Lamb NZ Imp Liver (Cooked, Soaked, Fried)
Lamb liver is a nutrient-dense organ meat that offers a variety of vitamins and minerals, making it an excellent choice for those looking to increase their intake of essential nutrients. This specific preparation of New Zealand imported lamb liver, which is cooked, soaked, and fried, provides a flavorful and rich source of protein and important micronutrients.
Nutritional Information (Per Serving)
Nutrient | Amount |
---|---|
Energy | 168 kcal |
Protein | 25.8 g |
Total Fat | 6.56 g |
Saturated Fat | 1.96 g |
Carbohydrates | 1.48 g |
Fiber | 0.0 g |
Sugar | 0.0 g |
Calcium | 5 mg |
Iron | 5.4 mg |
Magnesium | 21 mg |
Phosphorus | 459 mg |
Potassium | 287 mg |
Sodium | 59 mg |
Zinc | 5.1 mg |
Copper | 13.4 mcg |
Manganese | 0.37 mg |
Selenium | 19 mcg |
Vitamin C | 0.0 mg |
Thiamin (B1) | 1.57 mg |
Riboflavin (B2) | 5.27 mg |
Niacin (B3) | 12.8 mg |
Vitamin B6 | 0.187 mg |
Folate | 0.0 mcg |
Vitamin B12 | 57.5 mcg |
Vitamin A | 19,872 mcg |
Vitamin E | 1.12 mg |
Vitamin D2 | 0.0 mcg |
Allergen Information
Lamb liver is free from common allergens like dairy, gluten, and nuts, making it suitable for individuals with those dietary restrictions. However, it’s important to note that organ meats can be rich in purines, which may affect individuals with gout or kidney conditions.
Dietary Preferences
- High in Protein: Lamb liver is an excellent source of high-quality protein, making it a suitable choice for those following high-protein diets or seeking to increase muscle mass.
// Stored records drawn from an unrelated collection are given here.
(** Reader A stops after reading the old value under the lock; the switch is
    set; reader B, which cannot take the lock, stores the new value; then A
    stores the old one over it. *)
Definition race_schedule : list race_event :=
  replicate 6 EvA ++ [EvSet "hilog.private.on" "true"] ++ replicate 7 EvB ++ replicate 3 EvA.

(** Two threads that read a cached switch while it is set can leave the old
    value in the cache marked as current: both calls have returned, the switch
    is on, and every further call, with or without the lock, returns that it
    is off until some other parameter of the system changes. *)
Theorem cache_race_loses_update :
  let key := GetPropertyName PROP_PRIVATE in
  let start := mkShared (hist_start [(key, "false")]) (new_cache true) false in
  let '(sh, a, b) := foldl (race_step key) (start, R_sys, R_sys) race_schedule in
  a = R_ret false /\ b = R_ret true /\ sh_locked sh = false /\
  fresh TextToBool true key (sh_sys sh) = true /\
  forall free, getValue TextToBool true PROP_PRIVATE key free (sh_sys sh) (sh_cache sh) = (sh_cache sh, false).
Proof. vm_compute. repeat split. Qed.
- Rich in Micronutrients: It is particularly high in vitamin A, B vitamins (especially riboflavin and B12), iron, and phosphorus. These nutrients support overall health, including immune function, energy production, and bone health.
- Low in Carbohydrates: With only 1.48 g of carbohydrates per serving, lamb liver fits well into low-carb or ketogenic diets.
Cooking Tips
Lamb liver, when cooked properly, offers a tender texture and a robust flavor. Soaking it beforehand can help reduce the intensity of the flavor, while frying brings out its natural richness. To enhance the taste, you can pair lamb liver with fresh herbs, garlic, and onions for added depth.
Conclusion
Lamb NZ Imp liver, soaked and fried, is a powerhouse of nutrition. Whether you’re looking to boost your protein intake or replenish your iron levels, this ingredient offers a delicious and nutritious option for a variety of meals. Its rich content of essential vitamins and minerals makes it an ideal addition to a balanced diet, especially for those who enjoy the unique flavors of organ meats.